The portraits were also good, if you keep the aggressive HDR aside. The edge detection of subjects and the emulation of depth was to our liking.

Selfies were lightly trickier to judge. In some photos, the HDR did a good job of recovering brightly lit backgrounds. But then, in some, it struggled to give me a well metered selfie.

Videos max out at 4K resolution at 60fps for the primary shooter and 1080p for the selfie. There’s only EIS available in recordings, but the footage was reasonably stabilised. There’s also an ultrasteady mode which gives you almost gimbal level stability, but it crops. But there were no overheating issues while recording videos too, and we did this in the cracking heat of Udaipur.

The Nord 2T is backed by a 4,500mAh battery which can be charged by a new 80W SUPERVOOC charger. It manages to charge the battery from 0 to 100% in about 27 minutes, making it faster than the Poco F4 5G and almost as good as the Neo 6. To avoid heating issues while charging, OnePlus has included nine thermal sensors this time to monitor and moderate the charging speeds.

In terms of battery backup, OnePlus claims that the phone can squeeze out 36.2 hours pertaining to their ‘day of use’ metrics. But in our use, after taking the phone off the charge at 100% at 9 in the morning, we were down to about 10% of battery at 9 at night. Our usage was a bit heavy though, we gamed on the phone, we clicked a ton of photos, watched videos and TV series, and attended about an hour’s worth of calls. In a rather conservative usage, you can stretch the battery to the next day with some juice left.

Despite being priced between the Poco F4 5G and the iQOO Neo 6, the Nord 2T is a very different phone. Yes, you can do the occasional gaming, and click some decent photos, but where this phone really shines is in offering you an overall premium, upmarket vibe.

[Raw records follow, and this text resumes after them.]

Set Default Proof Using "Type".

(** The surroundings of the program: the C library's generator (one state
    step yields a value and the next state), the verdict of the LEDC
    hardware on a timer and on a channel configuration, and the word the
    entropy source yields at startup. *)
Variable rand_step : Z -> Z * Z.
Variable timer_verdict : ledc_timer_config_t -> esp_err_t.
Variable channel_verdict : ledc_channel_config_t -> esp_err_t.
Variable entropy : Z.

(** *** The calls the program makes into ESP-IDF, FreeRTOS and libc *)

(** Modelled from the spec: the PWM binding is ESP-IDF's LEDC driver, whose
    source is outside the repository.  [ledc_timer_config] programs the
    timer when the hardware accepts the configuration and reports the
    hardware's verdict. *)
Definition ledc_timer_config (cfg : ledc_timer_config_t) : M esp_err_t :=
  let r := timer_verdict cfg in
  emit (EvTimerConfig cfg r) ;;
  if r =? ESP_OK then
    m <- get ;;
    put (set_timer (tc_speed_mode cfg, tc_timer_num cfg) cfg m) ;;
    ret r
  else ret r.

(** Modelled from the spec: [ledc_channel_config] binds the channel to its
    pin and timer and starts it at the configured duty. *)
Definition ledc_channel_config (cfg : ledc_channel_config_t) : M esp_err_t :=
  let r := channel_verdict cfg in
  emit (EvChannelConfig cfg r) ;;
  if r =? ESP_OK then
    m <- get ;;
    let k := (cc_speed_mode cfg, cc_channel cfg) in
    put (write k (cc_duty cfg) (set_bound k cfg m)) ;;
    ret r
  else ret r.

(** Modelled from the spec: set-duty-value(channel, value) latches a duty,
    commit-duty(channel) makes the latched duty the output. *)
Definition ledc_set_duty (mode : ledc_mode_t) (ch : ledc_channel_t) (duty : Z)
  : M esp_err_t :=
  emit (EvSetDuty mode ch duty) ;;
  m <- get ;;
  put (set_latched (mode, ch) duty m) ;;
  ret ESP_OK.

Definition ledc_update_duty (mode : ledc_mode_t) (ch : ledc_channel_t)
  : M esp_err_t :=
  emit (EvUpdateDuty mode ch) ;;
  m <- get ;;
  match latched m !! (mode, ch) with
  | Some d => put (set_committed (mode, ch) d m) ;; ret ESP_OK
  | None => ret ESP_FAIL
  end.

(** Modelled from the spec: [ESP_ERROR_CHECK] (esp_err.h) aborts the
    process when its argument is not [ESP_OK]. *)
Definition ESP_ERROR_CHECK (x : M esp_err_t) : M unit :=
  r <- x ;;
  if r =? ESP_OK then ret tt else abort r.

(** Logging, delays and task creation touch no register: each is recorded
    as an event. *)
Definition ESP_LOGI (tag fmt : string) (args : list Z) : M unit :=
  emit (EvLog tag fmt args).

Definition vTaskDelay (t : TickType_t) : M unit := emit (EvDelay t).

Definition xTaskCreate (name : string) (stack_depth priority : Z) : M unit :=
  emit (EvTaskCreate name stack_depth priority).

(** Modelled from the spec: the process-wide pseudo-random generator of the
    C library, seeded by [srand], and the hardware entropy source. *)
Definition rand : M Z :=
  m <- get ;;
  let '(r, st') := rand_step (rand_state m) in
  put (set_rand_state st' m) ;;
  emit (EvRand r) ;;
  ret r.

Definition srand (seed : Z) : M unit :=
  m <- get ;;
  put (set_rand_state seed m).

Definition esp_random : M Z := ret entropy.

(** *** HelloWorld.c

    The pictograph that opens each log message is left out of the
    strings. *)

Definition TAG : string := "LED_BREATH".

Definition led_init : M unit :=
  let ledc_timer :=
    {| tc_speed_mode := LED_MODE;
       tc_timer_num := LED_TIMER;
       tc_duty_resolution := LED_DUTY_RES;
       tc_freq_hz := LED_FREQ_HZ;
       tc_clk_cfg := LEDC_AUTO_CLK |} in
  ESP_ERROR_CHECK (ledc_timer_config ledc_timer) ;;
  for_lt 0 LED_COUNT 1 (fun i =>
    l <- index leds i ;;
    let ledc_channel :=
      {| cc_speed_mode := LED_MODE;
         cc_channel := channel l;
         cc_timer_sel := LED_TIMER;
         cc_gpio_num := gpio l;
         cc_duty := 0;
         cc_hpoint := 0 |} in
    ESP_ERROR_CHECK (ledc_channel_config ledc_channel)) ;;
  ESP_LOGI TAG "LED PWM Initialized (%d LEDs)" [LED_COUNT].

Definition led_set_brightness (led_index duty : Z) : M unit :=
  emit (EvEnter_led_set_brightness led_index duty) ;;
  l <- index leds led_index ;;
  _ <- ledc_set_duty LED_MODE (channel l) duty ;;
  l' <- index leds led_index ;;
  _ <- ledc_update_duty LED_MODE (channel l') ;;
  ret tt.

(** The first loop of [led_breathe]. *)
Definition led_breathe_rise (led_index : Z) : M unit :=
  for_le 0 1023 10 (fun duty =>
    led_set_brightness led_index duty ;;
    vTaskDelay (pdMS_TO_TICKS STEP_DELAY)).

(** The second loop of [led_breathe]. *)
Definition led_breathe_fall (led_index : Z) : M unit :=
  for_ge 1023 0 10 (fun duty =>
    led_set_brightness led_index duty ;;
    vTaskDelay (pdMS_TO_TICKS STEP_DELAY)).

Definition led_breathe (led_index : Z) : M unit :=
  emit (EvEnter_led_breathe led_index) ;;
  led_breathe_rise led_index ;;
  led_breathe_fall led_index.

Definition pattern_knight_rider : M unit :=
  ESP_LOGI TAG "Pattern: Knight Rider (Breathing)" [] ;;
  for_lt 0 LED_COUNT 1 (fun i => led_breathe i) ;;
  for_gt (LED_COUNT - 2) 0 1 (fun i => led_breathe i).

(** The body of the outer loop of [pattern_binary_counter]. *)
Definition binary_counter_pass (count : Z) : M unit :=
  for_lt 0 LED_COUNT 1 (fun i =>
    let bit := Z.land (Z.shiftr count i) 1 in
    if negb (bit =? 0) then led_breathe i
    else led_set_brightness i 0) ;;
  vTaskDelay (pdMS_TO_TICKS BLINK_DELAY).

Definition pattern_binary_counter : M unit :=
  ESP_LOGI TAG "Pattern: Binary Counter (Breathing)" [] ;;
  let max_count := Z.shiftl 1 LED_COUNT in
  for_lt 0 max_count 1 (fun count => binary_counter_pass count).

(** The body of the loop of [pattern_random]. *)
Definition random_step (i : Z) : M unit :=
  r <- rand ;;
  let led_index := Z.rem r LED_COUNT in
  l <- index leds led_index ;;
  ESP_LOGI TAG "LED %d breathing..." [gpio l] ;;
  led_breathe led_index ;;
  vTaskDelay (pdMS_TO_TICKS BLINK_DELAY).

Definition pattern_random : M unit :=
  ESP_LOGI TAG "Pattern: Random Breathing" [] ;;
  for_lt 0 6 1 (fun i => random_step i).

(** One round of the [while (1)] of [led_pattern_task]. *)
Definition led_pattern_round : M unit :=
  pattern_knight_rider ;;
  pattern_binary_counter ;;
  pattern_random.

(** The task never returns; its first [n] rounds are a program. *)
Fixpoint led_pattern_task (n : nat) : M unit :=
  match n with
  | O => ret tt
  | S n' => led_pattern_round ;; led_pattern_task n'
  end.

Definition app_main : M unit :=
  ESP_LOGI TAG "ESP32 Breathing LED Pattern Demo Started" [] ;;
  led_init ;;
  seed <- esp_random ;;
  srand seed ;;
  xTaskCreate "led_pattern_task" 4096 5.

(** *** The binary counter in the words of its description

    For [count] from 0 to 2^N - 1, for each LED index [i] in ascending
    order: a breath when bit [i] of [count] is set, else brightness 0. *)
Definition counter_led (count i : Z) : M unit :=
  if Z.testbit count i then led_breathe i else led_set_brightness i 0.

Definition counter_pass (count : Z) : M unit :=
  forM_ (ramp 0 1 (Z.to_nat LED_COUNT)) (counter_led count) ;;
  vTaskDelay (pdMS_TO_TICKS BLINK_DELAY).

Definition binary_counter_described : M unit :=
  ESP_LOGI TAG "Pattern: Binary Counter (Breathing)" [] ;;
  forM_ (ramp 0 1 (Z.to_nat (2 ^ LED_COUNT))) counter_pass.

(** A program has effect [f] with events [evs] when, from every machine
    [m], it finishes in [f m] having emitted [evs]. *)
Definition effect (c : M unit) (f : machine -> machine) (evs : list event) : Prop :=
  forall m, c m = Done tt (f m) evs.

(** What the C library promises of [rand]: a value from 0 to RAND_MAX. *)
Definition rand_nonneg : Prop := forall st, 0 <= (rand_step st).1.

(** The configurations [led_init] hands to the driver. *)
Definition timer_config_of_leds : ledc_timer_config_t :=
  {| tc_speed_mode := LED_MODE;
     tc_timer_num := LED_TIMER;
     tc_duty_resolution := LED_DUTY_RES;
     tc_freq_hz := LED_FREQ_HZ;
     tc_clk_cfg := LEDC_AUTO_CLK |}.

Definition channel_config_of (l : led_t) : ledc_channel_config_t :=
  {| cc_speed_mode := LED_MODE;
     cc_channel := channel l;
     cc_timer_sel := LED_TIMER;
     cc_gpio_num := gpio l;
     cc_duty := 0;
     cc_hpoint := 0 |}.

(** A steady program finishes from every machine with the same events,
    those of its run from power-on. *)
Definition steady (c : M unit) : Prop :=
  exists f, effect c f (trace c).

(** The register of the LED at [led_index]. *)
Definition led_key (led_index : Z) : Z * Z :=
  (LED_MODE, from_option channel 0 (leds !! Z.to_nat led_index)).


(** The number of set bits of [n] among the lowest [bits]. *)
Fixpoint popcount (bits : nat) (n : Z) : nat :=
  match bits with
  | O => O
  | S b => ((if Z.testbit n (Z.of_nat b) then 1 else 0) + popcount b n)%nat
  end.

(** ** Reading machines and times off a run *)

(** The milliseconds a run sleeps in all. *)
Fixpoint delay_ms (evs : list event) : Z :=
  match evs with
  | [] => 0
  | EvDelay (pdMS_TO_TICKS ms) :: evs' => ms + delay_ms evs'
  | _ :: evs' => delay_ms evs'
  end.

(** The state of a generator after [n] draws. *)
Fixpoint rand_after (step : Z -> Z * Z) (n : nat) (st : Z) : Z :=
  match n with
  | O => st
  | S n' => rand_after step n' (step st).2
  end.

(** A list of (register, duty) writes, made in order. *)
Definition write_all (ws : list (Z * Z * Z)) (m : machine) : machine :=
  foldl (fun m w => write w.1 w.2 m) m ws.

(** The duty the writes [ws] leave on register [k], if one of them is on
    [k]. *)
Definition final_duty (ws : list (Z * Z * Z)) (k : Z * Z) : option Z :=
  foldl (fun o w => if decide (w.1 = k) then Some w.2 else o) None ws.

(** A program leaves [ws] when it is steady and ends, from every machine,
    in the machine the writes [ws] lead to. *)
Definition leaves (c : M unit) (ws : list (Z * Z * Z)) : Prop :=
  effect c (write_all ws) (trace c).

Definition is_led_key (k : Z * Z) : Prop :=
  exists i, 0 <= i < LED_COUNT /\ k = led_key i.

(** A write of a duty of the 10-bit resolution on the register of an LED. *)
Definition led_write (w : Z * Z * Z) : Prop :=
  is_led_key w.1 /\ 0 <= w.2 <= max_duty.

(** [m'] is [m] after writes on LED registers and draws from [rand], and
    nothing else. *)
Definition driven (m m' : machine) : Prop :=
  exists ws st, Forall led_write ws /\ m' = write_all ws (set_rand_state st m).

(** No register holds a latched duty that was not committed. *)
Definition coherent (m : machine) : Prop := latched m = committed m.

(** The duty a pass of the binary counter leaves on LED [i]. *)
Definition pass_duty (count i : Z) : Z :=
  if Z.testbit count i then 3 else 0.

(** The machine [led_init] returns, when the hardware accepts. *)
Definition initialised (m : machine) : machine :=
  foldl (fun m l =>
           write (LED_MODE, channel l) 0
             (set_bound (LED_MODE, channel l) (channel_config_of l) m))
        (set_timer (LED_MODE, LED_TIMER) timer_config_of_leds m) leds.

(** The hardware accepts the timer and every channel of [leds]. *)
Definition accepted : Prop :=
  timer_verdict timer_config_of_leds = ESP_OK /\
  forall l, l ∈ leds -> channel_verdict (channel_config_of l) = ESP_OK.

(** The events of [led_init] when the hardware accepts. *)
Definition led_init_events : list event :=
  EvTimerConfig timer_config_of_leds ESP_OK ::
  map (fun l => EvChannelConfig (channel_config_of l) ESP_OK) leds ++
  [EvLog TAG "LED PWM Initialized (%d LEDs)" [LED_COUNT]].

Definition is_task_create (e : event) : bool :=
  match e with EvTaskCreate _ _ _ => true | _ => false end.

(** The writes a run of [pattern_random] leaves, from its draws. *)
Definition random_writes (rs : list Z) : list (Z * Z * Z) :=
  map (fun r => (led_key (Z.rem r LED_COUNT), 3)) rs.

(** The verdict a configuration event carries. *)
Definition verdict_of (e : event) : option esp_err_t :=
  match e with
  | EvTimerConfig _ r | EvChannelConfig _ r => Some r
  | _ => None
  end.

(** ** Laws of the monad and of the loops *)

Lemma bind_ext {A B} (c c' : M A) (k k' : A -> M B) m :
  c m = c' m ->
  (forall a m1, k a m1 = k' a m1) ->
  bind c k m = bind c' k' m.
Proof.
  intros Hc Hk. unfold bind. rewrite Hc.
  destruct (c' m) as [a m1 e1|code e1|e1]; [|reflexivity..].
  by rewrite Hk.
Qed.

You’ll not feel weird handing it over to the elite crowd, not just because of the build but because you don’t have unnecessary bloat in the software, and the UI elements and icons aren’t that childish. It offers a far more cohesive user experience than the competitors and gets you through a busy day without giving you grief.

This is the phone for the office-goers living in expensive cities, who spend half their salary on rent, but want something that looks and feels upmarket in corporate meetings. For those who want to upgrade from the Nord 2, this will not feel like that big of a difference, so you may have to cling on to it for a bit before jumping ship.

The on-paper specs aren’t going to impress you much, and it feels it was launched a couple of months too late. But for now, it’s going for a different audience altogether, which is weirdly, not the enthusiasts, but the average users. A bit different coming from OnePlus, don’t you think?